Le professeur en sociologie Dedy Sery a participé au lancement de la cérémonie des activités de l’institut des arts sciences et culture Bhété (INASCUB), le jeudi 4 août 2023 au centre culturel de Guiberoua.
À cette cérémonie, il a fait un exposé sur les grands traits du fondement de la civilisation culturelle du peuple Bhété dans le domaine de la religion et de la démocratie. Pour Dedy Sery, les Bhété disent que l’homme est fils de Dieu. Mais Dieu a mis entre lui et nous, des intermédiaires et nos ancêtres immédiats après Dieu, c’est Gbahi. Ainsi, Gbahi a mis au monde Kopê et Zido deux enfants des descendants de Dieu qui ont enfanté Djekpa et Gbabouho.

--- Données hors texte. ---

Lemma namespace_update_moves c v key old a o s :
  str_arg s c 1 key -> lookupKey s (cl_db c) key = None -> in_prev s v key old a o ->
  exists s', kvolve_namespace_update c v s = Done (tt, s') /\ ns_moved old key a s s'.
Proof.
  intros Harg Hl [(p & Hp & Hold) Hne Hv Ho Hn Ha Hr L1 L2 Hf]. unfold kvolve_namespace_update.
  rewrite (bind_arg_str _ _ _ _ _ Harg), bind_get_st, Hl. unfold createClient.
  erewrite prog_bind_step by reflexivity. rewrite Hp. cbn [expect]. rewrite bind_lift, Hold, bind_lift.
  unfold createStringObject, createObject. rewrite bind_alloc. destruct Harg as (b & ob & Hb & Hob & Hpt).
  rewrite (argv_Done _ _ _ Hb), bind_lift. rewrite put_argv_Done, bind_lift by (cbn; lia).
  rewrite put_argv_Done, bind_lift by (cbn; lia).
  set (s0 := set_next_client_id _ s). set (n := next_addr s0). set (s1 := set_next_addr _ _). set (cf := set_cl_argv _ _).
  assert (Hn1 : forall x y, heap s !! x = Some y -> heap s1 !! x = Some y).
  { intros x y Hx. subst s1 n. cbn. rewrite lookup_insert_ne; [done|]. intros <-.
    rewrite Hf in Hx by (cbn; lia). done. }
  destruct (rename_ok cf old key a o s1) as (s2 & E2 & [R1 R2 R3 R4 R5 R6]); try done.
  - exists n, (mkObj REDIS_STRING ENC_RAW 1 0 (PSds old)). subst s1. cbn. by rewrite lookup_insert_eq.
  - exists b, ob. split; [done|]. split; [by apply Hn1|done].
  - by apply Hn1.
  - rewrite (prog_bind_step _ _ _ _ _ E2). rewrite (zfree_Done n (mkObj REDIS_STRING ENC_RAW 1 0 (PSds old))).
    2:{ rewrite R1. subst s1. cbn. apply lookup_insert_eq. }
    eexists. split; [reflexivity|].
    assert (Hh : delete n (heap s2) = heap s).
    { rewrite R1. subst s1. cbn. rewrite delete_insert_id; [done|]. apply Hf. cbn. lia. }
    split; try done. intros x Hx. change (next_addr s2 <= x)%positive in Hx. change (delete n (heap s2) !! x = None).
    rewrite Hh. apply Hf. rewrite R2 in Hx. cbn in Hx. lia.
Qed.

(** ** Updating the value of a string *)

(** What the update functions compute, when they neither change keys nor call
    into Redis: [tr f x] is the new value, [None] when [f] keeps [x]. *)
Class PureUpdates (mu : upd_fun) (tr : fptr -> sds -> option sds) :=
  pure_mu : forall f key x len s,
    mu f key (VPtr (PSds x)) len s =
    Done (mkMu None (tr f x) (match tr f x with Some y => sdslen y | None => len end) None None, s).

Section Values.
Context (tr : fptr -> sds -> option sds).

Definition apply_funs (fs : list fptr) (x : sds) : sds :=
  foldl (fun x f => default x (tr f x)) x fs.

(** The value at the version of index [j], from that at the one before. *)
Definition step_val (v : version_hash) (x : sds) (j : Z) : sds :=
  match info v !! Z.to_nat j with
  | Some (Some inf) => apply_funs (take (Z.to_nat (num_funs inf)) (funs inf)) x
  | _ => x
  end.

(** The indices of the versions after [vers]. *)
Definition pending (v : version_hash) (vers : Z) : list Z :=
  seqZ (find_vers v vers + 1) (num_versions v - 1 - find_vers v vers).

(** The value [x] of version [vers] at the current version. *)
Definition migrate (v : version_hash) (vers : Z) (x : sds) : sds :=
  foldl (step_val v) x (pending v vers).
End Values.

Lemma sdsnewlen_all y : sdsnewlen y (sdslen y) = Done y.
Proof.
  unfold sdsnewlen, sdslen. rewrite (proj2 (Z.ltb_ge _ _)), (proj2 (Z.ltb_ge _ _)) by lia. cbn [orb].
  by rewrite Nat2Z.id, take_app_length.
Qed.

(** The object at [a] becomes [o]; the keyspace and kvolve's state stay. *)
Record wrote (a : addr) (o : robj) (s s' : server) : Prop := {
  wr_heap : heap s' = <[a := o]> (heap s);
  wr_next : next_addr s' = next_addr s;
  wr_dbs : dbs s' = dbs s;
  wr_conf : conf s' = conf s;
  wr_kv : kv s' = kv s;
  wr_stats : stats s' = stats s
}.

Lemma wrote_id a o s : heap s !! a = Some o -> wrote a o s s.
Proof. intros H. split; try done. by rewrite insert_id. Qed.

Lemma wrote_trans a o1 o2 s1 s2 s3 : wrote a o1 s1 s2 -> wrote a o2 s2 s3 -> wrote a o2 s1 s3.
Proof. intros [A1 A2 A3 A4 A5 A6] [B1 B2 B3 B4 B5 B6]. split; try congruence. by rewrite B1, A1, insert_insert_eq. Qed.

Lemma wrote_lookup a o s s' : wrote a o s s' -> heap s' !! a = Some o.
Proof. intros [H _ _ _ _ _]. rewrite H. apply lookup_insert_eq. Qed.

Lemma wrote_upd a o g s : heap s !! a = Some o -> exists s', upd_obj a g s = Done (tt, s') /\ wrote a (g o) s s'.
Proof. intros H. rewrite (upd_obj_Done _ _ _ _ H). eexists. split; [reflexivity|]. by split. Qed.

(** The key argument is an object of its own. *)
Definition key_arg (s : server) (c : client) (key : sds) (a : addr) : Prop :=
  exists b ob, cl_argv c !! 1%nat = Some (Some b) /\ heap s !! b = Some ob /\ o_ptr ob = PSds key /\ b <> a.

Lemma key_arg_str s c key a : key_arg s c key a -> str_arg s c 1 key.
Proof. intros (b & ob & H1 & H2 & H3 & _). by exists b, ob. Qed.

Lemma key_arg_wrote s s' c key a o : wrote a o s s' -> key_arg s c key a -> key_arg s' c key a.
Proof.
  intros [H _ _ _ _ _] (b & ob & H1 & H2 & H3 & Hne). exists b, ob. split; [done|].
  by rewrite H, lookup_insert_ne.
Qed.

Section Strings.
#[local] Set Default Proof Using "Type*".
Context (mu : upd_fun) (tr : fptr -> sds -> option sds).
Context {Hmu : PureUpdates mu tr}.
Context (c : client) (v : version_hash) (key : sds) (a : addr).

Definition with_val (x : sds) (o : robj) : robj := set_o_ptr (PSds x) o.

Lemma with_val_val x y o : with_val y (with_val x o) = with_val y o.
Proof. done. Qed.

Lemma with_val_id x o : o_ptr o = PSds x -> with_val x o = o.
Proof. destruct o; cbn. by intros ->. Qed.

Lemma run_fun_string ck f o x s :
  key_arg s c key a -> heap s !! a = Some o -> o_ptr o = PSds x ->
  exists s', run_fun mu c v ck KString f a s = Done (a, s') /\ wrote a (with_val (default x (tr f x)) o) s s'.
Proof.
  intros Hk Ha Hx. unfold run_fun. rewrite (bind_arg_str _ _ _ _ _ (key_arg_str _ _ _ _ Hk)).
  rewrite (bind_deref _ _ _ _ Ha), Hx, bind_mret. rewrite (prog_bind_step _ _ _ _ _ (pure_mu _ _ _ _ _)).
  cbn [mu_key apply_key]. rewrite bind_mret. unfold apply_val. cbn [mu_val mu_len].
  destruct (tr f x) as [y|]; cbn [from_option id]; [unfold apply_string|].
  - rewrite (bind_deref _ _ _ _ Ha). unfold sds_of. rewrite Hx, bind_lift, sdsnewlen_all, bind_lift.
    rewrite (bind_upd_obj _ _ _ _ _ Ha). unfold signalModifiedKey.
    set (s1 := set_heap _ s). destruct (touchWatchedKey_frame (cl_db c) y s1) as (s2 & E & B1 & B2 & B3 & B4 & B5 & B6 & _).
    rewrite (prog_bind_step _ _ _ _ _ E). unfold incr_dirty. rewrite bind_modify.
    eexists. split; [reflexivity|]. by split.
  - eexists. split; [reflexivity|]. apply wrote_id. by rewrite (with_val_id x).
Qed.

Lemma run_funs_string ck fs : forall o x s,
  key_arg s c key a -> heap s !! a = Some o -> o_ptr o = PSds x ->
  exists s', run_funs mu c v ck KString fs a s = Done (a, s') /\ wrote a (with_val (apply_funs tr fs x) o) s s'.
Proof.
  induction fs as [|f fs IH]; intros o x s Hk Ha Hx; cbn [run_funs].
  - eexists. split; [reflexivity|]. apply wrote_id. by rewrite (with_val_id x).
  - destruct (run_fun_string ck f o x s Hk Ha Hx) as (s1 & E1 & W1). rewrite (prog_bind_step _ _ _ _ _ E1).
    destruct (IH _ (default x (tr f x)) s1 (key_arg_wrote _ _ _ _ _ _ W1 Hk) (wrote_lookup _ _ _ _ W1) eq_refl)
      as (s2 & E2 & W2).
    exists s2. split; [done|]. eapply wrote_trans; [done|]. exact W2.
Qed.

Lemma vers_step_string ck j o x vj s :
  key_arg s c key a -> heap s !! a = Some o -> o_ptr o = PSds x ->
  0 <= j < Z.of_nat (length (info v)) -> arr_get (versions v) j = Done vj ->
  exists s', vers_step mu c v ck KString j a s = Done (a, s') /\
    wrote a (set_o_vers vj (with_val (step_val tr v x j) o)) s s'.
Proof.
  intros Hk Ha Hx Hj Hv. unfold vers_step, step_val. destruct (lookup_lt_is_Some_2 (info v) (Z.to_nat j)) as [inf Hinf]; [lia|].
  rewrite (arr_get_ok _ _ _ (proj1 Hj) Hinf), bind_lift, Hinf.
  assert (exists s1, (match inf with
        | None => mret a
        | Some inf => run_funs mu c v ck KString (take (Z.to_nat (num_funs inf)) (funs inf)) a
        end) s = Done (a, s1) /\ wrote a (with_val (match inf with Some inf => 
          apply_funs tr (take (Z.to_nat (num_funs inf)) (funs inf)) x | None => x end) o) s s1) as (s1 & E1 & W1).
  { destruct inf as [inf|]; [by apply run_funs_string|]. eexists. split; [reflexivity|]. apply wrote_id. by rewrite with_val_id. }
  rewrite (prog_bind_step _ _ _ _ _ E1), Hv, bind_lift.
  destruct (wrote_upd a _ (set_o_vers vj) s1 (wrote_lookup _ _ _ _ W1)) as (s2 & E2 & W2).
  rewrite (prog_bind_step _ _ _ _ _ E2). exists s2. split; [done|]. eapply wrote_trans; [exact W1|]. done.
Qed.
End Strings.

Lemma find_vers_range v vers cur : wf_vh v -> cur_vers v = Done cur -> vers <> cur ->
  -1 <= find_vers v vers < num_versions v - 1.
Proof.
  intros [Hv Hi Hn] Hc Hne. unfold find_vers. destruct (list_find _ _) as [[i x]|] eqn:E; [|lia].
  apply list_find_Some in E as (E & <- & _). pose proof (lookup_lt_Some _ _ _ E) as Hl.
  rewrite length_take in Hl. rewrite lookup_take_lt in E by lia.
  assert (Z.of_nat i <> num_versions v - 1); [|lia]. intros Hi'. apply Hne.
  unfold cur_vers in Hc. rewrite <- Hi', (arr_get_ok _ _ vers) in Hc by (rewrite ?Nat2Z.id; (done || lia)). congruence.
Qed.

Lemma pending_last v vers cur : wf_vh v -> cur_vers v = Done cur -> vers <> cur ->
  exists js, pending v vers = js ++ [num_versions v - 1] /\
    Forall (fun j => 0 <= j < num_versions v) (pending v vers).
Proof.
  intros Hw Hc Hne. pose proof (find_vers_range v vers cur Hw Hc Hne) as Hr. unfold pending.
  exists (seqZ (find_vers v vers + 1) (num_versions v - 2 - find_vers v vers)). split.
  - replace (num_versions v - 1 - find_vers v vers) with (num_versions v - 2 - find_vers v vers + 1) by lia.
    rewrite seqZ_app by lia. f_equal. rewrite seqZ_cons by lia. f_equal. lia.
  - apply Forall_forall. intros j Hj. apply elem_of_seqZ in Hj. lia.
Qed.

Section Strings2.
#[local] Set Default Proof Using "Type*".
Context (mu : upd_fun) (tr : fptr -> sds -> option sds).
Context {Hmu : PureUpdates mu tr}.
Context (c : client) (v : version_hash) (key : sds) (a : addr).
Context (Hw : wf_vh v).

Lemma vers_loop_string ck js : forall o x s jl vl,
  key_arg s c key a -> heap s !! a = Some o -> o_ptr o = PSds x ->
  Forall (fun j => 0 <= j < num_versions v) (js ++ [jl]) -> arr_get (versions v) jl = Done vl ->
  exists s', vers_loop mu c v ck KString (js ++ [jl]) a s = Done (a, s') /\
    wrote a (set_o_vers vl (with_val (foldl (step_val tr v) x (js ++ [jl])) o)) s s'.
Proof.
  destruct Hw as [Hv Hi Hn].
  induction js as [|j js IH]; intros o x s jl vl Hk Ha Hx Hr Hvl; cbn [app vers_loop foldl];
    apply Forall_cons in Hr as [Hj Hr].
  - destruct (vers_step_string mu tr c v key a ck jl o x vl s Hk Ha Hx) as (s1 & E1 & W1); [lia|done|].
    rewrite (prog_bind_step _ _ _ _ _ E1). exists s1. done.
  - destruct (arr_get_lt (versions v) j) as [vj Hvj]; [lia|].
    destruct (vers_step_string mu tr c v key a ck j o x vj s Hk Ha Hx) as (s1 & E1 & W1); [lia|done|].
    rewrite (prog_bind_step _ _ _ _ _ E1).
    destruct (IH _ (step_val tr v x j) s1 jl vl (key_arg_wrote _ _ _ _ _ _ W1 Hk) (wrote_lookup _ _ _ _ W1) eq_refl Hr Hvl)
      as (s2 & E2 & W2).
    exists s2. split; [done|]. eapply wrote_trans; [exact W1|exact W2].
Qed.
(* ===== verification/KvolveCont.v ===== *)
(** * kvolve_internal.c, part 3: updating the elements of lists and hashes

    What the loops of KvolveUpd.v over the elements of a ziplist encoded list
    and of a ziplist encoded hash compute, and where the code breaks the
    container: the theorems are about the definitions of KvolveUpd.v. *)
From S2P Require Import Prelude CStr Intset Util Server Object Db TString Heap TList THash KvolveNs KvolveUpd Kvolve.
Import Object Db TString Heap TList KvolveNs KvolveUpd Kvolve.

Module KvolveCont.

(** ** What the update functions do to one element *)
Section Logs.
Context (tr : fptr -> sds -> option sds).

(** The replacements that the functions [fs] make, starting from [x]. *)
Fixpoint funs_log (fs : list fptr) (x : sds) : list (sds * sds) :=
  match fs with
  | [] => []
  | f :: r => match tr f x with
              | Some y => (x, y) :: funs_log r y
              | None => funs_log r x
              end
  end.

Definition step_log (v : version_hash) (x : sds) (j : Z) : list (sds * sds) :=
  match info v !! Z.to_nat j with
  | Some (Some inf) => funs_log (take (Z.to_nat (num_funs inf)) (funs inf)) x
  | _ => []
  end.

Fixpoint steps_log (v : version_hash) (js : list Z) (x : sds) : list (sds * sds) :=
  match js with
  | [] => []
  | j :: r => step_log v x j ++ steps_log v r (step_val tr v x j)
  end.

(** The replacements from version [vers] to the current one. *)
Definition change_log (v : version_hash) (vers : Z) (x : sds) : list (sds * sds) :=
  steps_log v (pending v vers) x.
End Logs.

(** An element that a ziplist keeps as text. *)
Definition text (cf : server_conf) (y : sds) : Prop :=
  NUL ∉ y /\ Util.string2ll y = None /\ sdslen y <= list_max_ziplist_value cf.

Lemma text_not_integer y : Util.string2ll y = None -> not_integer y.
Proof. intros H. right. unfold Util.string2l. by rewrite H. Qed.

(** ** Lists *)
Section Lists.
#[local] Set Default Proof Using "Type*".
Context (c : client) (key : sds) (lo ka : addr) (ol : robj) (cf : server_conf).
Context (Hka : cl_argv c !! 1%nat = Some (Some ka)) (Ht : o_type ol = REDIS_LIST) (He : o_encoding ol = ENC_ZIPLIST).

(** The list under [key] has the entries [L]. *)
Record list_state (s : server) (L : list sds) : Prop := {
  ls_obj : heap s !! lo = Some (zl ol L);
  ls_key : exists ok, heap s !! ka = Some ok /\ o_ptr ok = PSds key;
  ls_store : store_ok s;
  ls_live : live s (cl_db c) key;
  ls_lookup : lookupKey s (cl_db c) key = Some lo;
  ls_conf : conf s = cf
}.

(** The object of one gathered element. *)
Definition elem_obj (vr : Z) (x : sds) : robj := mkObj REDIS_STRING ENC_RAW 1 vr (PSds x).
Definition elem (s : server) (e : addr) (x : sds) : Prop := e <> ka /\ exists vr, heap s !! e = Some (elem_obj vr x).

(** What updating the element [e] may change besides the list. *)
Record elem_step (e : addr) (s s' : server) : Prop := {
  es_keep : forall b o, b <> lo -> b <> shared_integers 1 -> b <> e -> heap s !! b = Some o -> heap s' !! b = Some o;
  es_some : forall b, is_Some (heap s !! b) -> is_Some (heap s' !! b);
  es_dbs : dbs s' = dbs s;
  es_kv : kv s' = kv s
}.

Lemma elem_step_refl e s : elem_step e s s.
Proof. by split. Qed.

Lemma elem_step_trans e e' s1 s2 s3 : elem_step e s1 s2 -> elem_step e' s2 s3 -> e' = e \/ heap s1 !! e' = None ->
  elem_step e s1 s3.
Proof.
  intros [A1 A2 A3 A4] [B1 B2 B3 B4] He'. split; try congruence; [|by eauto].
  intros b o Hl Hs Hb Ho. apply B1; try done; [|by apply A1]. intros ->. destruct He' as [->|E]; congruence.
Qed.

Lemma list_state_arg s L cl : list_state s L -> cl_argv cl !! 1%nat = Some (Some ka) -> str_arg s cl 1 key.
Proof. intros [_ (ok & Hk & Hp) _ _ _ _] Hc. by exists ka, ok. Qed.

Lemma elem_ne s L e x : list_state s L -> elem s e x -> e <> lo /\ e <> shared_integers 1.
Proof.
  intros HL [_ (vr & Hv)]. split; intros ->.
  - assert (E : o_type (zl ol L) = REDIS_STRING) by (rewrite (ls_obj _ _ HL) in Hv; apply (inj Some) in Hv; by rewrite Hv).
    cbn in E. congruence.
  - destruct (st_ints _ (ls_store _ _ HL) 1 ltac:(unfold REDIS_SHARED_INTEGERS; lia)) as (rc & vr' & _ & H). unfold elem_obj in Hv. congruence.
Qed.

(** The database is the same, and so are the objects in use. *)
Lemma list_state_db s s' L L' : list_state s L -> heap s' !! lo = Some (zl ol L') -> heap s' !! ka = heap s !! ka ->
  store_ok s' -> dbs s' = dbs s -> conf s' = conf s -> list_state s' L'.
Proof.
  intros [A1 A2 A3 A4 A5 A6] Hlo Hk HS Hd Hc. split; try done.
  - by rewrite Hk.
  - eapply live_ext; [|exact Hc|exact A4]. unfold get_db. by rewrite Hd.
  - unfold lookupKey, get_db in *. by rewrite Hd.
  - congruence.
Qed.

(** The client that kvolve_update_list_elem makes. *)
Definition list_client (cl : client) (e : addr) : Prop :=
  cl_db cl = cl_db c /\ length (cl_argv cl) = 5%nat /\ cl_argv cl !! 1%nat = Some (Some ka).

Lemma list_add_new_ok s L1 x L2 e vr y :
  list_state s (L1 ++ x :: L2) -> heap s !! e = Some (elem_obj vr x) -> x ∉ L1 -> text cf y ->
  Z.of_nat (length (L1 ++ x :: L2)) < list_max_ziplist_entries cf ->
  exists cl s', list_add_new c y e s = Done ((cl, next_addr s), s') /\ list_client cl e /\
    heap s' = <[lo := zl ol (L1 ++ y :: x :: L2)]> (<[next_addr s := elem_obj 0 y]> (heap s)) /\
    next_addr s' = Pos.succ (Pos.succ (next_addr s)) /\ dbs s' = dbs s /\ conf s' = conf s /\ kv s' = kv s.
Proof.
  intros HL Hoe Hx (Hnul & Hiy & Hly) Hlen. pose proof HL as [A1 (ok & Hk & Hkp) A3 A4 A5 A6]. pose proof (st_fresh _ A3) as HF.
  pose proof (heap_fresh_lt _ _ _ HF A1) as Hlo. unfold list_add_new, createClient. erewrite prog_bind_step by reflexivity.
  rewrite (argv_Done _ _ _ Hka), bind_lift, put_argv_Done, bind_lift by (cbn; lia). rewrite (cstr_id y Hnul).
  unfold createStringObject, createObject. rewrite !bind_alloc. set (s0 := set_next_client_id _ s). change (next_addr s0) with (next_addr s).
  set (n := next_addr s). set (s1 := set_next_addr _ (set_heap (<[n := _]> _) _)). change (next_addr s1) with (Pos.succ n).
  set (m := Pos.succ n). set (s2 := set_next_addr _ (set_heap (<[m := _]> _) _)).
  do 3 (rewrite put_argv_Done, bind_lift by (cbn; lia)). set (cl := set_cl_argv _ _).
  assert (Hup : forall b o, heap s !! b = Some o -> heap s2 !! b = Some o).
  { intros b o Hb. pose proof (heap_fresh_lt _ _ _ HF Hb). subst s2 s1. cbn. by rewrite !lookup_insert_ne by (subst m n; lia). }
  assert (Hn2 : heap s2 !! n = Some (elem_obj 0 y)) by (subst s2 s1; cbn; rewrite lookup_insert_ne by lia; apply lookup_insert_eq).
  assert (Hm2 : heap s2 !! m = Some (elem_obj 0 (str "BEFORE"))) by (subst s2; cbn; apply lookup_insert_eq).
  destruct (linsert_zl lo ol Ht He cl key REDIS_HEAD (str "BEFORE") L1 L2 e (elem_obj vr x) x n (elem_obj 0 y) y s2)
    as (s3 & r & E3 & [B1 B2 B3 B4 B5]); try done; try (by apply Hup); try (change (conf s2) with (conf s); by rewrite A6).
  { exists ka, ok. split; [done|]. split; [by apply Hup|done]. }
  { by exists m, (elem_obj 0 (str "BEFORE")). }
  { split; try done. by apply text_not_integer. }
  rewrite (prog_bind_step _ _ _ _ _ E3).
  erewrite prog_bind_step by (apply (zfree_Done m (elem_obj 0 (str "BEFORE"))); rewrite B1, lookup_insert_ne by (subst m n; lia); done).
  eexists _, _. split; [reflexivity|]. split; [done|]. cbn [heap set_heap next_addr dbs conf kv]. rewrite B2, B3, B4, B5.
  split; [|done]. rewrite B1, delete_insert_ne by (subst m n; lia). f_equal. subst s2 s1. cbn.
  rewrite delete_insert_id; [done|]. rewrite lookup_insert_ne by lia. apply HF. subst m n; lia.
Qed.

Le Bhété affirment que, Pêho représente la vie et Gbabouho la mort. Si l’on interprète l’anthropologie Bhété, ce sont ces deux entités qui forment la civilisation dans le mouvement de naissance et de mort. « La mort est naturelle au même titre que la vie. Mais de façon extraordinairement Africain, les Bhété ont lutté contre la mort. Peu importe sa longévité car la mort n’est rien , mais c’est le comment de la mort qui pose problème » A soutenu professeur Dedy Sery. De façon simpliste, le Bhété a nié la mort en laissant des traces par le travail, l’éducation, la justice. Il faut donc lever son statut mortifère. La spiritualité est un moyen de nier la mort. C’est pour cela que les Bhété tiennent beaucoup à la solidarité, la liberté et à la vérité. Le courage, l’hospitalité, toutes ses valeurs sont des aspects dominants de la culture Bhété. C’est pourquoi, la société Bhété a une particularité connue ou reconnue de tous à travers leur différence ; à savoir, son attachement à la vérité. Il y a aussi la dimension éthique et esthétique avec l’apparition du « Bagnon » qui est le bel homme pas seulement au plan physique mais c’est le » Calos Cacados » des Grecs. D’aucuns disent que les Bhété adorent la danse et la chanson, alors que ce sont des médicaments et c’est par l’art que la société créé ce qu’on appelle « la fluidité sociale ».
Le mythe de la démocratie en pays Bhété
Au commencement comme dans toutes les sociétés, la démocratie n’existait pas. C’était la tyrannie et l’autocratie qui régnaient, et le premier chef des Bhété s’appelait Trikeu. Un véritable tyran dans ses faits et gestes. Il a imposé aux chanteurs et danseurs de le célébrer à tout moment. À chaque manifestation, seul Trikeu était vénéré or c’est le peuple Gnazabouo qui l’a sauvé. Il fallait donc mettre fin à cette litanie parce que les habitants de Gnazabouo se demandaient pourquoi est ce que faut il se mettre à la merci du chef Trikeu ? Si jamais il n’accepte pas qu’il soit aussi dépendant de son peuple, on va mettre fin purement et simplement à sa vie. Cette résolution a été prise et transmise à Trikeu qui a vu ses intérêts menacés. Le chef abdique à l’instant et revient à la raison. Désormais, « j’autorise qu’on dise Trikeu grâce à qui le peuple vit mais aussi qui vit grâce au peuple ». Ainsi nait la démocratie en pays Bhété.